* Exercise *
Give the lines below again exactly, starting with the line that holds "w' = grad_enabled w" and going on through the line that holds "destruct (random_random_run w1)".

Collected data entries:
================

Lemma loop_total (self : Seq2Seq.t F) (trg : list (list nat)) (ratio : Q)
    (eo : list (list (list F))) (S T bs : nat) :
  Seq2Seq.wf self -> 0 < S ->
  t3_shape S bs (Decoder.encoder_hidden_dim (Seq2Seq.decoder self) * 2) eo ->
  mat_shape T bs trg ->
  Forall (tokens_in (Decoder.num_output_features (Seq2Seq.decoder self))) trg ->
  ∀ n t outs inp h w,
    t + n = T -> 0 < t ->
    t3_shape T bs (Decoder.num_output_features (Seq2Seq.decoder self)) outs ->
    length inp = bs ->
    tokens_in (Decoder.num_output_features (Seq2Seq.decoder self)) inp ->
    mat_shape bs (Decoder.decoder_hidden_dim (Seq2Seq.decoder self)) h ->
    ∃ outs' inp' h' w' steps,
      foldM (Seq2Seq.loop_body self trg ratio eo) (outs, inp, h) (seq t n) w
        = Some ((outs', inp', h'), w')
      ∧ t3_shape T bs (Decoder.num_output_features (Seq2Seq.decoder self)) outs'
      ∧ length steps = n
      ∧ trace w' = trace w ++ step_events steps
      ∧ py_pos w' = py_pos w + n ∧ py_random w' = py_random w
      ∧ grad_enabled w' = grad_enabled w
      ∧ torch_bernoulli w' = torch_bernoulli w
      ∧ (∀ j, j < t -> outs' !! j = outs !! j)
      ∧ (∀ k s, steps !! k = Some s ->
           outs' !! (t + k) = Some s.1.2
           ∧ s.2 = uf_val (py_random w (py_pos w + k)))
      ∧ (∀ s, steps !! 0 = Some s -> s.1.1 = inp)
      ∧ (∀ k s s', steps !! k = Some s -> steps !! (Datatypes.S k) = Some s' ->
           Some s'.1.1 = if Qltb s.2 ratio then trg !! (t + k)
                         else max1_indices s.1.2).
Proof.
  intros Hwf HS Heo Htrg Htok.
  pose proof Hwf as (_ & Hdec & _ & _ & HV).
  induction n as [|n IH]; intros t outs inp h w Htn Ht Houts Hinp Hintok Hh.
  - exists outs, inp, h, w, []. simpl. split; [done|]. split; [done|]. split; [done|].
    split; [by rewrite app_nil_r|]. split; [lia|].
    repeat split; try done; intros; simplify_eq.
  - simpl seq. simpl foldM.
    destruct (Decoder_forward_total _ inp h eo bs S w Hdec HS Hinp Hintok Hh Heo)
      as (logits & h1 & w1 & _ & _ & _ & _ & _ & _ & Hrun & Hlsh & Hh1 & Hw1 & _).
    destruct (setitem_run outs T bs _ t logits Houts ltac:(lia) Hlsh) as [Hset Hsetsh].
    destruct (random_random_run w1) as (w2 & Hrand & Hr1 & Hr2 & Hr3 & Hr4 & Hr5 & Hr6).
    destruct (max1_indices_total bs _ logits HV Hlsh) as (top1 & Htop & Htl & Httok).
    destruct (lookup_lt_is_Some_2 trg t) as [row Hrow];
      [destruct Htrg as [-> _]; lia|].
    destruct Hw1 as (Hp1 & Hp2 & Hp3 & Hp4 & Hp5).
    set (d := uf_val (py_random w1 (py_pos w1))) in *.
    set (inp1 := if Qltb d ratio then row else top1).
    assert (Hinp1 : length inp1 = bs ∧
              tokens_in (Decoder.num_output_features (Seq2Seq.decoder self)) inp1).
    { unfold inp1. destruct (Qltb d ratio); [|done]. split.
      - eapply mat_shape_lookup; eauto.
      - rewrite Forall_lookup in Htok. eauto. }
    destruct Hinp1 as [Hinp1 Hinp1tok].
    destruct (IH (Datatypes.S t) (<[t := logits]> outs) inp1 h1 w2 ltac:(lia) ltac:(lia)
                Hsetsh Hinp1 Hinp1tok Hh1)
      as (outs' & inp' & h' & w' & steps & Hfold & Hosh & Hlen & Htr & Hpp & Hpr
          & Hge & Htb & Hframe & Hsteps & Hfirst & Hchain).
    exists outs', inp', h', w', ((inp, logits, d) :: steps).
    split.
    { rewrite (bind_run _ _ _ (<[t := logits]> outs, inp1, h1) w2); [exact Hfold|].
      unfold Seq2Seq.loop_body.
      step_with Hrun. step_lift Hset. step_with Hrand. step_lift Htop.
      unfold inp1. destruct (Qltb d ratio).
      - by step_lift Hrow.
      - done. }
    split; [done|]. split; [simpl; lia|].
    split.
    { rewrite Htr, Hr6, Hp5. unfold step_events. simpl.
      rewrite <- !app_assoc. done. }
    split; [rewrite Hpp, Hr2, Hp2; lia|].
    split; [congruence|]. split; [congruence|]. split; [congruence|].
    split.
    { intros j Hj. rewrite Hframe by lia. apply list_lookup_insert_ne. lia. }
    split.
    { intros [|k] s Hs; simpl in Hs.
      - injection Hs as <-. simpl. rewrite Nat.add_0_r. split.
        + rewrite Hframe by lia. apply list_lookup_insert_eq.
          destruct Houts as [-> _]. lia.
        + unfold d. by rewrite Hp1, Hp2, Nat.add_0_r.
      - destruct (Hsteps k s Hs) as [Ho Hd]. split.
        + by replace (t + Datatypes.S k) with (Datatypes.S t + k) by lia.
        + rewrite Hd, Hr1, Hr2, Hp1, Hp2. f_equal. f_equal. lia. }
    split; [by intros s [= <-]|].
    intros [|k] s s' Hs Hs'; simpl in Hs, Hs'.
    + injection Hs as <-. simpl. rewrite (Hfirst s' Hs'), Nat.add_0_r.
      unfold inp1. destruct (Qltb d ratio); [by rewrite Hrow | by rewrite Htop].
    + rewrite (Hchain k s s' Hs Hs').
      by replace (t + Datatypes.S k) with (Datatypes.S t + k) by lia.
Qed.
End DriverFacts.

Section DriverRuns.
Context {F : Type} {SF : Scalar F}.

================

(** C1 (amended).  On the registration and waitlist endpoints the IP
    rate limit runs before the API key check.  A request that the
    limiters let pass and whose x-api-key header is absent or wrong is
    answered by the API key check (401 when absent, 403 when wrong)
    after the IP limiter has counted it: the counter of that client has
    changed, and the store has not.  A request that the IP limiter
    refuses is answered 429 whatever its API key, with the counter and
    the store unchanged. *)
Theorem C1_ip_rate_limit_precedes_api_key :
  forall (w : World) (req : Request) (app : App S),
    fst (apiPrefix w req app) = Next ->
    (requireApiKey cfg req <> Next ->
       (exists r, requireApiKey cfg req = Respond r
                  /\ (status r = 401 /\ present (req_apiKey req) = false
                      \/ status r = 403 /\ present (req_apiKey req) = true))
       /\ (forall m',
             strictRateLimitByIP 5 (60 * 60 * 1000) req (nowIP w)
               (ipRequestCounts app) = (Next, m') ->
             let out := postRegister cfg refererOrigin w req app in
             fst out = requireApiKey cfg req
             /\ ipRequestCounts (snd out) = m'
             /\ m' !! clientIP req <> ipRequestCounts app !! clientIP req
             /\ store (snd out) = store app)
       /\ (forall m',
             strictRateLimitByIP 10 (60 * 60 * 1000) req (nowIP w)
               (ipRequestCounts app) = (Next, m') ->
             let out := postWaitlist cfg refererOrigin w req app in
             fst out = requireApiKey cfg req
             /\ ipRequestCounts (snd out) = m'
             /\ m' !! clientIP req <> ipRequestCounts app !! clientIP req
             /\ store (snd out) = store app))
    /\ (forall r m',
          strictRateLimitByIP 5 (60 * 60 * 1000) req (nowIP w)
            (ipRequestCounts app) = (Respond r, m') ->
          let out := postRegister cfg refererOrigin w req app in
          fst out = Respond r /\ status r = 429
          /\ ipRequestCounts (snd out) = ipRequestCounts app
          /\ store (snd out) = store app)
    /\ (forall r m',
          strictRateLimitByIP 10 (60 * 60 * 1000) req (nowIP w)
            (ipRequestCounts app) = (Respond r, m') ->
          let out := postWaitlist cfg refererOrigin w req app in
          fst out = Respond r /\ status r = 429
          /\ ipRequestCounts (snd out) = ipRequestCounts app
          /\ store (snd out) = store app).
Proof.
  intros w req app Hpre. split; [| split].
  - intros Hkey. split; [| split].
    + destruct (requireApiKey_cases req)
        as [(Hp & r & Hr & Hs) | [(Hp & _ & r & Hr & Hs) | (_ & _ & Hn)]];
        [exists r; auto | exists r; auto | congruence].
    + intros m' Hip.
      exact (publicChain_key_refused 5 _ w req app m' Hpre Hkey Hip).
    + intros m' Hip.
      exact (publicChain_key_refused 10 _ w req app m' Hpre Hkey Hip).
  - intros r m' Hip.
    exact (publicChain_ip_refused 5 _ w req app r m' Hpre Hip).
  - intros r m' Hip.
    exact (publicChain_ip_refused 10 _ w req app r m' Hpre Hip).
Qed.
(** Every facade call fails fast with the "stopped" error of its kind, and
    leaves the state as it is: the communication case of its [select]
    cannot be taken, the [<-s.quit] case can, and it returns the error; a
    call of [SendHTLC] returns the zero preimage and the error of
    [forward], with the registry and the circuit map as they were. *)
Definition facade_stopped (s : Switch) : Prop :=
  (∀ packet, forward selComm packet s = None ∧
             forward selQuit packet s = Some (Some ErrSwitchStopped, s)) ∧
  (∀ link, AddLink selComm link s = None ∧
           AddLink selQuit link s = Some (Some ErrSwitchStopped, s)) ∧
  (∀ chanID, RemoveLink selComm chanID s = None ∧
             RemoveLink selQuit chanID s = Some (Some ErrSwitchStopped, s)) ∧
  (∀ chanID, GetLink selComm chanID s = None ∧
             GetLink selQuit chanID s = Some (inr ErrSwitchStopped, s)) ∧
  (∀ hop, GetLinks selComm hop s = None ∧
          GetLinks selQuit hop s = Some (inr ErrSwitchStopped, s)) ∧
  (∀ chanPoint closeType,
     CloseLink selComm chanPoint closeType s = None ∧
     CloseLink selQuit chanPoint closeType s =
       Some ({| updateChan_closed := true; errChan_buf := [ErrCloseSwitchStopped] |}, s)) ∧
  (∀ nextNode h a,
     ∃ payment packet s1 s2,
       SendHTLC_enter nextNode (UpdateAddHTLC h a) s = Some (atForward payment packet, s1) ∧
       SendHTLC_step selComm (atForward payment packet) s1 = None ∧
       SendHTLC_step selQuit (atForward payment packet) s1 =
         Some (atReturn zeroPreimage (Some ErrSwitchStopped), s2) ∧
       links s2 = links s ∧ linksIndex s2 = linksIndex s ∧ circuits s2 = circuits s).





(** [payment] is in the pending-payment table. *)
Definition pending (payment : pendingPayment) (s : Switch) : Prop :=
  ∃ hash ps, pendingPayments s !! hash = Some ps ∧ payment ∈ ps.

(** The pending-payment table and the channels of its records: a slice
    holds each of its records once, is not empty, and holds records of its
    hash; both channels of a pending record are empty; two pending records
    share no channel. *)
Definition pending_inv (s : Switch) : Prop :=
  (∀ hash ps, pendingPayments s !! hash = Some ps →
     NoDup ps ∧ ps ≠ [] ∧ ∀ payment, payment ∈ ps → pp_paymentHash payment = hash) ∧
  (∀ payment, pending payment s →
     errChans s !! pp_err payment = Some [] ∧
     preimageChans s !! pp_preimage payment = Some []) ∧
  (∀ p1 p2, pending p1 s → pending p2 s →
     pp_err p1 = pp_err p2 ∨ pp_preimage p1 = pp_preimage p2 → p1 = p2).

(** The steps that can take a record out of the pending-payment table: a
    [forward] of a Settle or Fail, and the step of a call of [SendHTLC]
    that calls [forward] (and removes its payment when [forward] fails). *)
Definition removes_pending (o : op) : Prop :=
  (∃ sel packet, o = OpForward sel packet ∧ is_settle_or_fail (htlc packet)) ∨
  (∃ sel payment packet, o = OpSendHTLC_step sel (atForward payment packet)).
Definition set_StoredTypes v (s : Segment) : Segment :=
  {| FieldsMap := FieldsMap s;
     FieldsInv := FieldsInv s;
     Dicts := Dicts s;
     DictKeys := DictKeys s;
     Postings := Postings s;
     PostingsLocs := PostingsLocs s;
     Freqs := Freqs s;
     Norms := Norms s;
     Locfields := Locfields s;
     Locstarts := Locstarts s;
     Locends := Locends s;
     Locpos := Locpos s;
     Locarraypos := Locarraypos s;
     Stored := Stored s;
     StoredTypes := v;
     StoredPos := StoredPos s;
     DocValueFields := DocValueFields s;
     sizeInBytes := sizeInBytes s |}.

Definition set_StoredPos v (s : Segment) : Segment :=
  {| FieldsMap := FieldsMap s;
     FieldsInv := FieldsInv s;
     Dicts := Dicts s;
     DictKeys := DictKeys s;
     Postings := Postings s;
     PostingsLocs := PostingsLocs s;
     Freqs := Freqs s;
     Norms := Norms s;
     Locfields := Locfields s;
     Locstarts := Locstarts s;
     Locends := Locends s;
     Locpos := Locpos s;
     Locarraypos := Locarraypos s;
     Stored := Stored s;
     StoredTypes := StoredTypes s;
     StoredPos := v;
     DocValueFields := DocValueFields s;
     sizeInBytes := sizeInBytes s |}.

================

* Task response *
      ∧ grad_enabled w' = grad_enabled w
      ∧ torch_bernoulli w' = torch_bernoulli w
      ∧ (∀ j, j < t -> outs' !! j = outs !! j)
      ∧ (∀ k s, steps !! k = Some s ->
           outs' !! (t + k) = Some s.1.2
           ∧ s.2 = uf_val (py_random w (py_pos w + k)))
      ∧ (∀ s, steps !! 0 = Some s -> s.1.1 = inp)
      ∧ (∀ k s s', steps !! k = Some s -> steps !! (Datatypes.S k) = Some s' ->
           Some s'.1.1 = if Qltb s.2 ratio then trg !! (t + k)
                         else max1_indices s.1.2).
Proof.
  intros Hwf HS Heo Htrg Htok.
  pose proof Hwf as (_ & Hdec & _ & _ & HV).
  induction n as [|n IH]; intros t outs inp h w Htn Ht Houts Hinp Hintok Hh.
  - exists outs, inp, h, w, []. simpl. split; [done|]. split; [done|]. split; [done|].
    split; [by rewrite app_nil_r|]. split; [lia|].
    repeat split; try done; intros; simplify_eq.
  - simpl seq. simpl foldM.
    destruct (Decoder_forward_total _ inp h eo bs S w Hdec HS Hinp Hintok Hh Heo)
      as (logits & h1 & w1 & _ & _ & _ & _ & _ & _ & Hrun & Hlsh & Hh1 & Hw1 & _).
    destruct (setitem_run outs T bs _ t logits Houts ltac:(lia) Hlsh) as [Hset Hsetsh].
    destruct (random_random_run w1) as (w2 & Hrand & Hr1 & Hr2 & Hr3 & Hr4 & Hr5 & Hr6).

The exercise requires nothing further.